A number of proposals have heretofore been made on catalysts used in gas-phase catalytic oxidation of propylene to produce acrolein and acrylic acid, or on catalysts used in gas-phase catalytic oxidation of isobutylene, TBA or MTBE to produce methacrolein and methacrylic acid. Many proposals have been made as well on processes for producing such catalysts.
In, for example, JP-A-98143/1983, JP-A-109946/1991, etc. are reported processes which comprise adding, at the time of preparation of a catalyst precursor, an organic compound such as aniline, methylamine, pentaerythritol or the like in order to obtain a catalyst of controlled pore size. Also in JP-A-315147/1988, JP-A-4048/1992, etc. are reported processes which comprise adding a starch. These proposals have an advantage-that by applying a heat treatment, the organic compound added is removed and, by varying the size of the organic compound used, the pore diameters of the catalyst obtained can be controlled freely.

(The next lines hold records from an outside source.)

Section grep.
Context {S : Type} `{Sys S, !FileView S, !FileSys S}.
(** The pattern, the file's name, and the objects that hold them. *)
Variables (w0 : Z) (w st nm ft : list Z).
Hypotheses (Hw : Forall (fun c => c <> 0) (w0 :: w)) (Hw0 : 0 < w0 < 128)
  (Hwl : alen (w0 :: w) < 2 ^ 31) (Hnm : Forall (fun c => c <> 0) nm) (Hnl : alen nm < 2 ^ 31).
Let W := w0 :: w.
Let sbuf := W ++ 0 :: st.
Let fname := nm ++ 0 :: ft.

(** The output for one line. *)
Lemma print_spec s out pre l post :
  terminal s out -> text_ok l -> alen l < 2 ^ 31 ->
  exists s', (if occurs W l
     then fdputs 1 fname 0;; puts (lit ":");; fdputs 1 (pre ++ l ++ 0 :: post) (alen pre);; puts (litn "")
     else mret tt) s = Done tt s' /\ terminal s' (out ++ report nm W l) /\ calm s s'.
Proof using Hnm Hnl FileSys0.
  intros Ht Hl Hll. unfold report. destruct (occurs W l).
  - destruct (fdputs_spec s [] nm ft out Hnm Hnl Ht) as (s1 & E1 & T1 & F1).
    destruct (puts_lit_spec s1 (lit ":") [58] _ eq_refl ltac:(repeat constructor; lia) ltac:(done) T1)
      as (s2 & E2 & T2 & F2).
    destruct (fdputs_spec s2 pre l post _ (text_nonzero _ Hl) Hll T2) as (s3 & E3 & T3 & F3).
    destruct (puts_lit_spec s3 (litn "") [10] _ eq_refl ltac:(repeat constructor; lia) ltac:(done) T3)
      as (s4 & E4 & T4 & F4).
    exists s4. split.
    + erewrite prog_bind_done by exact E1. erewrite prog_bind_done by exact E2.
      erewrite prog_bind_done by exact E3. exact E4.
    + split; [by rewrite <- !app_assoc in T4|].
      eapply calm_trans; [exact F1|]. eapply calm_trans; [exact F2|]. by eapply calm_trans.
  - exists s. rewrite app_nil_r. split; [done|]. split; [done|apply calm_refl].
Qed.

(** [data'] is [data] up to zeros from [k] on. *)
Definition keeps (k : nat) (data data' : list Z) : Prop :=
  length data' = length data /\
  forall i, (k <= i < length data)%nat -> data' !! i = data !! i \/ data' !! i = Some 0.

Lemma keeps_zero pre x post : keeps (length pre) (pre ++ x :: post) (pre ++ 0 :: post).
Proof.
  split; [by rewrite !length_app|]. intros i Hi. rewrite !lookup_app_r by lia.
  destruct (i - length pre)%nat; [by right|by left].
Qed.
Lemma keeps_trans k1 k2 d1 d2 d3 : keeps k1 d1 d2 -> keeps k2 d2 d3 -> (k1 <= k2)%nat -> keeps k2 d1 d3.
Proof.
  intros [L1 K1] [L2 K2] Hk. split; [congruence|]. intros i Hi.
  destruct (K2 i ltac:(lia)) as [->|]; [|by right]. apply K1. lia.
Qed.

(** What [lines_loop] leaves of the [text] that the buffer [data] holds from [pre] on: all
    its lines are searched, or the last one, which is not complete, is moved to the front. *)
Definition searched (cnt : Z) (pre text : list Z) (x : Z) (data data' : list Z) (last' : Z) (out : list Z) (s s' : S) : Prop :=
  keeps (length pre + length text) data data' /\ calm s s' /\
  ((last' = 0 /\ terminal s' (out ++ reports nm W (all_lines text)) /\
    ((scan text).2 = [] \/ cnt = 0 \/ x = 10 \/ (pre = [] /\ (scan text).1 = []))) \/
   (cnt <> 0 /\ last' = alen (scan text).2 /\ (exists rest, data' = (scan text).2 ++ 0 :: rest) /\
    terminal s' (out ++ reports nm W (scan text).1) /\ (pre <> [] \/ (scan text).1 <> []))).

(** The start of a turn: the end of the line is found, and what is there. *)
Lemma line_found {A} (f : Z -> Z -> prog S A) pre l x post last s :
  10 ∉ l -> (x = 10 /\ alen pre + alen l < last) \/ last = alen pre + alen l ->
  (line_end ← lift (line_end_loop (Datatypes.S (length (pre ++ l ++ x :: post))) (pre ++ l ++ x :: post) last (alen pre));
   c ← lift (UserLib.load (pre ++ l ++ x :: post) line_end); f line_end c) s = f (alen (pre ++ l)) x s.
Proof using.
  intros Hno Hl. rewrite (lift_bind _ _ _ (alen (pre ++ l))).
  - rewrite (lift_bind _ _ _ x) by (rewrite app_assoc; apply UserLib.load_middle). done.
  - rewrite alen_app. apply line_end_spec; [done|rewrite !length_app; lia|done].
Qed.

Lemma end_line pre l x post : UserLib.store (pre ++ l ++ x :: post) (alen (pre ++ l)) 0 = Some (pre ++ l ++ 0 :: post).
Proof using. rewrite !app_assoc. apply UserLib.store_middle. Qed.

Lemma end_keeps pre l x post : keeps (length pre + length l) (pre ++ l ++ x :: post) (pre ++ l ++ 0 :: post).
Proof using. rewrite <- length_app, !app_assoc. apply keeps_zero. Qed.

(** The search of the line, and what is printed. *)
Lemma line_searched {A} (f : prog S A) pre l post s out : text_ok l -> alen l < 2 ^ 31 -> 10 ∉ l -> terminal s out ->
  exists s', (hit ← lift (check_loop (Datatypes.S (length (pre ++ l ++ 0 :: post))) sbuf (pre ++ l ++ 0 :: post)
        (alen W) (alen (pre ++ l)) (alen pre));
      (if (hit : bool) then
         fdputs 1 fname 0;; puts (lit ":");; fdputs 1 (pre ++ l ++ 0 :: post) (alen pre);; puts (litn "")
       else mret tt);; f) s = f s' /\ terminal s' (out ++ report nm W l) /\ calm s s'.
Proof using Hw Hw0 Hwl Hnm Hnl FileSys0.
  intros Hok Hl Hno Ht.
  assert (Hck : check_loop (Datatypes.S (length (pre ++ l ++ 0 :: post))) sbuf (pre ++ l ++ 0 :: post)
    (alen W) (alen (pre ++ l)) (alen pre) = Some (occurs W l)).
  { rewrite alen_app. eapply (check_spec w0 w l); [done..|]. rewrite !length_app. lia. }
  rewrite (lift_bind _ _ _ _ Hck). destruct (print_spec s out pre l post Ht Hok Hl) as (s1 & E1 & T1 & F1).
  exists s1. split; [|done]. by erewrite prog_bind_done by exact E1.
Qed.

In the catalysts produced according to the processes described in the above literature, however, it may appear, when the pore diameters of catalyst are made larger for improved catalyst performance, that the molded catalyst has a low strength and, at its packing stage, gives rise to powdering and disintegration owing to the mechanical impact applied during the packing. When the powdering and disintegration appear at a striking proportion, a decrease in substantial packing volume of catalyst and/or an increase in pressure loss takes place and, resultantly, it may not be possible to carry out an intended reaction under predetermined conditions.
In general, when a molded catalyst of low strength is packed into a tubular reactor, there is employed, in many cases, a packing method wherein a countermeasure for preventing the powdering and disintegration of such a solid catalyst has been taken.
In, for example, JP-A-31351/1993 is disclosed a method of, in packing a solid catalyst into the tubular reactors inside a fixed bed reactor, dropping the solid catalyst with a string-like substance being interposed. Also in JP-A-64902/1994 and JP-A-24232/1998 are disclosed a method of using a catalyst cartridge and a method of using a catalyst filling machine having an openable or closable catalyst outlet. Further in JP-A-42400/2000 is disclosed a method of using a cylindrical container which has an inner wall of such a hardness as to show no deformation when a particulate substance has been fed thereinto and which has, at the bottom, an opening having an opening and closing mechanism.
In reactors of multi-tubular type used industrially, however, there are several thousands or more of tubular reactors in some cases; therefore, it is very complicated to carry out the operations described in the above literature, for each of the individual tubular reactors, and the methods described therein are not realistic.
In order to avoid such inconveniences, there are methods of packing, into a tubular reactor, an additive-containing catalyst precursor having a sufficient strength during the packing, then passing a gas through the tubular reactor, and, in this state, applying a heat treatment to the additive-containing catalyst precursor to remove the additive in the catalyst precursor.
In, for example, JP-A-358542/1992 and JP-A-182933/1996 are disclosed a method of coating at least part of the surface of a catalyst precursor with an organic polymer compound, and a method of using an additive-containing catalyst precursor obtained by impregnating, into the pores of a catalyst precursor, an organic compound which is a solid at normal temperature and melts at 300° C. or below or which is soluble in organic solvents. Also in the Examples of JP-A-70719/2000 is described a method of packing, into a tubular reactor, a catalyst precursor containing carboxymethyl cellulose or methyl cellulose ether and calcining the catalyst precursor at 510° C. for 3 hours with air being passed.
The study by the present inventors, however, revealed that, with the conventional methods described in the above literature, etc., a reduction in catalyst performance takes place in some cases and a problem remains in reproducible production of catalyst.
Hence, it is desired to develop a method for packing an additive-containing catalyst precursor into a tubular reactor and then applying a heat treatment to the catalyst precursor, which method gives a small reduction in catalytic performance and is simple and highly reproducible when applied industrially.